Flavones have also been linked to bioactivities against important types of cancer. Apigenin modulates the balance between prosurvival and proapoptotic pathways by the activation of p53, the repression of STAT-3, and decreased ROS levels in lymphoma cells (Granato et al., 2017). Apigenin enhances the response to Cisplatin-induced apoptosis by disruption of the p53/Mdm2 interaction and favors MAPK-mediated p53 Ser15 phosphorylation, protecting it from proteasomal degradation (Liu et al., 2017). The combination of apigenin with TRAIL has been related to apoptotic effects on non-small-cell lung cancer (NSCLC) in a p53-dependent manner. This combination revealed a synergistic effect by increasing the mRNA levels of DR4, DR5, and protein p53. TRAIL interaction with DR4/5 leads to the formation of the death-inducing signaling complex (DISC), with the subsequent binding of caspase-8, which activates the caspase cascade. The use of the p53 inhibitor (PFT-α) abolished the effect of the combined treatment; hence, these effects showed to be p53-dependent. Proapoptotic effects on lung cancer cells were related to the upregulation of BAX and Bad and to a prominent reduction of Bcl-2 and Bcl-xL levels (Chen et al., 2016).

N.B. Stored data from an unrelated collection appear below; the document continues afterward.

(** ** Background work *)

(** One shard of [expireSample]: the store afterwards and the keys looked at so far. *)
Definition sweepShard (n : Z) (now : Time) (keys : list bytes) (i : nat) (scanned : Z) s :
    Store J * Z :=
  let '(sh', sc, gone) := expireShard n now keys (readShards s !!! i) scanned 0 in
  let st := stats s in
  (mkStore (<[i := sh']> (readShards s)) (journal s) (maxMemory s) (policy s) (clock s)
     (mkStats (KeyspaceHits st) (KeyspaceMisses st) (EvictedKeys st)
        (wrapU64 (ExpiredKeys st + gone))), sc).

Fixpoint sampleP (n : Z) (now : Time) (range : nat -> list bytes) (shards : list nat)
    (scanned : Z) : prog J :=
  match shards with
  | [] => Return RUnit
  | i :: shards' =>
      if scanned =? n then Return RUnit
      else Step (fun _ s => (sweepShard n now (range i) i scanned s).1)
             (fun _ s => sampleP n now range shards' (sweepShard n now (range i) i scanned s).2)
  end.

(** The loop of [EnforceMemoryLimit], the gate being held. *)
Fixpoint evictP (victims : list bytes) (p : prog J) : prog J :=
  match victims with
  | [] => p
  | k :: victims' =>
      Act (deleteLocked k) (Act addEvicted (Act (propagate [cmdDEL; k]) (evictP victims' p)))
  end.

(** ** All of them *)

Definition program (q : req) : prog J :=
  match q with
  | QGet key => getP key
  | QTTL key => ttlP key
  | QExists keys => Clock (fun now => existsP now keys 0)
  | QDBSize => Clock (fun now => dbsizeP now allShards 0)
  | QSet key v => setP key v zeroTime
  | QSetWithTTL key v ttl =>
      if ttl <=? 0 then delP [key] (fun _ => Return RUnit)
      else Clock (fun now => setP key v (Time_Add now ttl))
  | QSetWithDeadline key v at_ =>
      Clock (fun now => if negb (After at_ now) then delP [key] (fun _ => Return RUnit)
                        else setP key v at_)
  | QMSet pairs => Lock (Act (MSet pairs) (Unlock (Return RUnit)))
  | QIncrement key delta => incrementP key delta
  | QAppend key suffix => appendP key suffix
  | QExpire key ttl => Clock (fun now => expireAtP key (Time_Add now ttl))
  | QExpireAt key at_ => expireAtP key at_
  | QDel keys => delP keys (fun n => Return (RInt n))
  | QSample n range => Clock (fun now => Act tick (sampleP n now range allShards 0))
  | QEvict victims => Lock (evictP victims (Unlock (Return RUnit)))
  end.

(** ** Interleaving *)

Inductive action : Type :=
| Invoke (i : nat) (q : req)
| Respond (i : nat) (r : reply).

Record client : Type := mkClient { todo : list req; running : option (prog J) }.

Record conf : Type := mkConf {
  time : Time;
  shared : Store J;
  gate : option nat;
  clients : list client;
  trace : list action
}.

(** [lockDurableMutation] waits for nothing when there is no journal. *)
Definition canLock (c : conf) : Prop :=
  match journal (shared c) with None => True | Some _ => gate c = None end.

#[export] Instance canLock_dec c : Decision (canLock c).
Proof. unfold canLock. destruct (journal (shared c)); apply _. Defined.

Definition lockGate (i : nat) (c : conf) : option nat :=
  match journal (shared c) with None => gate c | Some _ => Some i end.

Definition unlockGate (c : conf) : option nat :=
  match journal (shared c) with None => gate c | Some _ => None end.

Definition resume (i : nat) (l : list req) (p : option (prog J)) (c : conf) : list client :=
  <[i := mkClient l p]> (clients c).

(** Client [i] goes on. *)
Inductive cstep (i : nat) (c : conf) : conf -> Prop :=
| k_invoke q l :
    clients c !! i = Some (mkClient (q :: l) None) ->
    cstep i c (mkConf (time c) (shared c) (gate c) (resume i l (Some (program q)) c)
                 (trace c ++ [Invoke i q]))
| k_step f k l :
    clients c !! i = Some (mkClient l (Some (Step f k))) ->
    cstep i c (mkConf (time c) (f (time c) (shared c)) (gate c)
                 (resume i l (Some (k (time c) (shared c))) c) (trace c))
| k_choose k b l :
    clients c !! i = Some (mkClient l (Some (Choose k))) ->
    cstep i c (mkConf (time c) (shared c) (gate c) (resume i l (Some (k b)) c) (trace c))
| k_lock p l :
    clients c !! i = Some (mkClient l (Some (Lock p))) -> canLock c ->
    cstep i c (mkConf (time c) (shared c) (lockGate i c) (resume i l (Some p) c) (trace c))
| k_unlock p l :
    clients c !! i = Some (mkClient l (Some (Unlock p))) ->
    cstep i c (mkConf (time c) (shared c) (unlockGate c) (resume i l (Some p) c) (trace c))
| k_return r l :
    clients c !! i = Some (mkClient l (Some (Return r))) ->
    cstep i c (mkConf (time c) (shared c) (gate c) (resume i l None c)
                 (trace c ++ [Respond i r])).

(** A client goes on, or time passes. *)
Inductive kstep (c : conf) : conf -> Prop :=
| k_client i c' : cstep i c c' -> kstep c c'
| k_clock t :
    time c <= t -> kstep c (mkConf t (shared c) (gate c) (clients c) (trace c)).

(** Every client is about to send its first request. *)
Definition begin (t : Time) s (reqs : list (list req)) : conf :=
  mkConf t s None ((fun l => mkClient l None) <$> reqs) [].

Definition finished (c : conf) : Prop := Forall (fun x => x = mkClient [] None) (clients c).

(** ** Running a schedule *)

(** The next step of client [i], if it can go on; an entry that [Get] has found is still in
    the map. *)
Definition next (i : nat) (c : conf) : option conf :=
  x ← clients c !! i;
  match running x with
  | None =>
      match todo x with
      | [] => None
      | q :: l => Some (mkConf (time c) (shared c) (gate c) (resume i l (Some (program q)) c)
                          (trace c ++ [Invoke i q]))
      end
  | Some (Step f k) =>
      Some (mkConf (time c) (f (time c) (shared c)) (gate c)
              (resume i (todo x) (Some (k (time c) (shared c))) c) (trace c))
  | Some (Choose k) =>
      Some (mkConf (time c) (shared c) (gate c) (resume i (todo x) (Some (k true)) c) (trace c))
  | Some (Lock p) =>
      if decide (canLock c)
      then Some (mkConf (time c) (shared c) (lockGate i c) (resume i (todo x) (Some p) c) (trace c))
      else None
  | Some (Unlock p) =>
      Some (mkConf (time c) (shared c) (unlockGate c) (resume i (todo x) (Some p) c) (trace c))
  | Some (Return r) =>
      Some (mkConf (time c) (shared c) (gate c) (resume i (todo x) None c) (trace c ++ [Respond i r]))
  end.

(** Which client goes on, one step at a time; [None] lets a unit of time pass. *)
Fixpoint schedule (who : list (option nat)) (c : conf) : option conf :=
  match who with
  | [] => Some c
  | Some i :: who' => c' ← next i c; schedule who' c'
  | None :: who' => schedule who' (mkConf (time c + 1) (shared c) (gate c) (clients c) (trace c))
  end.

Lemma next_step i c c' : next i c = Some c' -> cstep i c c'.
Proof.
  unfold next. destruct (clients c !! i) as [[l [p|]]|] eqn:Hi; simpl; [| |done].
  - destruct p as [r|f k|k|p|p]; [| | |case_decide as Hc; [|done]|]; intros H; injection H as <-.
    + by apply k_return.
    + by apply k_step.
    + by eapply k_choose.
    + by apply k_lock.
    + by apply k_unlock.
  - destruct l as [|q l]; [done|]. intros H. injection H as <-. by apply k_invoke.
Qed.

Lemma schedule_steps who c c' : schedule who c = Some c' -> rtc kstep c c'.
Proof.
  revert c. induction who as [|[i|] who IH]; intros c; simpl.
  - intros [= <-]. apply rtc_refl.
  - destruct (next i c) as [c1|] eqn:Hn; [|done]. intros Hs. eapply rtc_l; [|by apply IH].
    eapply k_client. by apply next_step.
  - intros Hs. eapply rtc_l; [|by apply IH]. apply k_clock. lia.
Qed.

(** A client that cannot go on has nothing to do, or waits for the gate. *)
Lemma next_None i c x :
  clients c !! i = Some x -> next i c = None ->
  x = mkClient [] None \/ exists l p, x = mkClient l (Some (Lock p)) /\ ~ canLock c.
Proof.
  intros Hi. unfold next. rewrite Hi. destruct x as [l [p|]]; simpl.
  - destruct p as [r|f k|k|p|p]; try done. case_decide; [done|]. intros _. right. by exists l, p.
  - destruct l; [by left|done].
Qed.

(** ** Runs end

    A client's work is finite, whatever the others do. *)
Inductive after : prog J -> prog J -> Prop :=
| af_step f k t s : after (k t s) (Step f k)
| af_choose k b : after (k b) (Choose k)
| af_lock p : after p (Lock p)
| af_unlock p : after p (Unlock p).

Lemma after_wf : well_founded after.
Proof.
  intros p. induction p as [r|f k IH|k IH|p IH|p IH]; constructor; intros p' Hp; inversion Hp; subst; auto.
Qed.

(** A client's next state. *)
Inductive smaller : client -> client -> Prop :=
| sm_invoke q l : smaller (mkClient l (Some (program q))) (mkClient (q :: l) None)
| sm_return l r : smaller (mkClient l None) (mkClient l (Some (Return r)))
| sm_after l p p' : after p' p -> smaller (mkClient l (Some p')) (mkClient l (Some p)).

Lemma smaller_wf : well_founded smaller.
Proof.
  assert (forall l, Acc smaller (mkClient l None)) as Hidle.
  { induction l as [|q l IH]; constructor; intros x Hx; inversion Hx; subst.
    generalize (program q). intros p. induction (after_wf p) as [p _ IHp]. constructor.
    intros y Hy. inversion Hy; subst; auto. }
  intros [l [p|]]; [|apply Hidle]. induction (after_wf p) as [p _ IH]. constructor.
  intros x Hx. inversion Hx; subst; auto.
Qed.

Lemma cstep_smaller i c c' :
  cstep i c c' -> exists x x', clients c !! i = Some x /\ smaller x' x /\ clients c' = <[i := x']> (clients c).
Proof.
  intros H. destruct H; eexists _, _; (split; [done|]); (split; [|reflexivity]);
    first [apply sm_invoke|apply sm_return|apply sm_after; constructor].
Qed.
End Programs.
Arguments prog : clear implicits.
Arguments client : clear implicits.
Arguments conf : clear implicits.

(** ** An operation alone *)

Section Alone.
Context {J : Type} `{!Journal J}.
Implicit Types (s : Store J) (p : prog J).

(** The sections of one client, nothing in between; the entry that [Get] found is still in
    the map then. *)
Fixpoint exec (t : Time) p s : Store J * reply :=
  match p with
  | Return r => (s, r)
  | Step f k => exec t (k t s) (f t s)
  | Choose k => exec t (k true) s
  | Lock p' | Unlock p' => exec t p' s
  end.

(** The modelled operation, every clock reading being [t]. *)
Definition sequential (t : Time) (q : req) s : Store J * reply :=
  match q with
  | QGet key => run (OpGet t t key) s
  | QTTL key => run (OpTTL t key) s
  | QExists keys => run (OpExists t keys) s
  | QDBSize => run (OpDBSize t) s
  | QSet key v => run (OpSet key v) s
  | QSetWithTTL key v ttl => run (OpSetWithTTL t key v ttl) s
  | QSetWithDeadline key v at_ => run (OpSetWithDeadline t t key v at_) s
  | QMSet pairs => run (OpMSet pairs) s
  | QIncrement key delta => run (OpIncrement t key delta) s
  | QAppend key suffix => run (OpAppend t key suffix) s
  | QExpire key ttl => run (OpExpire t t key ttl) s
  | QExpireAt key at_ => run (OpExpireAt t key at_) s
  | QDel keys => run (OpDel t keys) s
  | QSample n range => run (OpExpireSample n t range) s
  | QEvict victims => (evictAll victims s, RUnit)
  end.

Lemma exec_get t key s : exec t (getP key) s = sequential t (QGet key) s.
Proof.
  unfold getP, sequential. cbn. unfold Get, Get_with.
  destruct (data (shardOf s key) !! key) as [e|] eqn:He; [|done].
  destruct (negb (expired e t)) eqn:Hx; cbn; unfold touchKey, recheck; rewrite He; [done|].
  apply negb_false_iff in Hx. by rewrite Hx.
Qed.

Lemma exec_exists t keys n s :
  exec t (existsP t keys n) s =
    (s, RInt (foldl (fun n k => if existsKey t s k then n + 1 else n) n keys)).
Proof. revert n. induction keys as [|k keys IH]; intros n; [done|]. cbn. by rewrite IH. Qed.

Lemma exec_dbsize t ids n s :
  exec t (dbsizeP t ids n) s =
    (s, RInt (foldl (fun n i => countShard t n (readShards s !!! i)) n ids)).
Proof. revert n. induction ids as [|i ids IH]; intros n; [done|]. cbn. by rewrite IH. Qed.

(** Going over the positions of a list is going over the list. *)
Lemma foldl_positions {A B} `{!Inhabited B} (f : A -> B -> A) (l1 l2 : list B) (a : A) :
  foldl (fun a i => f a ((l1 ++ l2) !!! i)) a (seq (length l1) (length l2)) = foldl f a l2.
Proof.
  revert l1 a. induction l2 as [|x l2 IH]; intros l1 a; [done|]. cbn [length seq foldl].
  assert ((l1 ++ x :: l2) !!! length l1 = x) as -> by (by apply list_lookup_total_middle).
  rewrite <- (IH (l1 ++ [x]) (f a x)). rewrite length_app, Nat.add_1_r, <- app_assoc. done.
Qed.

Lemma store_shards s : store_wf s -> length (readShards s) = Z.to_nat shardCount.
Proof. intros H. apply H. Qed.

Lemma exec_set t key v at_ s : exec t (setP key v at_) s = (set key v at_ s, RUnit).
Proof. done. Qed.

Lemma exec_del t keys k s :
  exec t (delP keys k) s = exec t (k (Del t keys s).2) (Del t keys s).1.
Proof. done. Qed.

As discussed so far, polyphenols appear to possess promising activities in p53 regulation through different mechanisms; however, several studies must be performed to elucidate the fully implicated mechanisms and consequences of polyphenol treatments in p53 regulation for the development of new, efficient, and safe cancer therapies.

MAPK belong to serine/threonine kinases central to one of the principal signaling cascades involved in the control of cell growth, differentiation, survival, and cell death. MAPK signaling is activated in response to intra- and extracellular signals; these signals activate transmembrane glycoproteins of the tyrosine kinase receptor type, leading to the regulation of target genes. MAPK signaling cascades are composed of three main players as follows: the stress-activated protein kinase c-Jun NH2-terminal kinase (JNK), the stress-activated protein kinase 2 (SAPK2, p38), and the extracellular signal-regulated protein kinases (ERK1/2, p44/p42). JNK and p38 are activated by cytokines, hypoxia, genotoxicity, and oxidative stress; ERK is activated by mitogens and cytokines, principally by means of the activation of RAS family members (Rodríguez-Berriguete et al., 2012).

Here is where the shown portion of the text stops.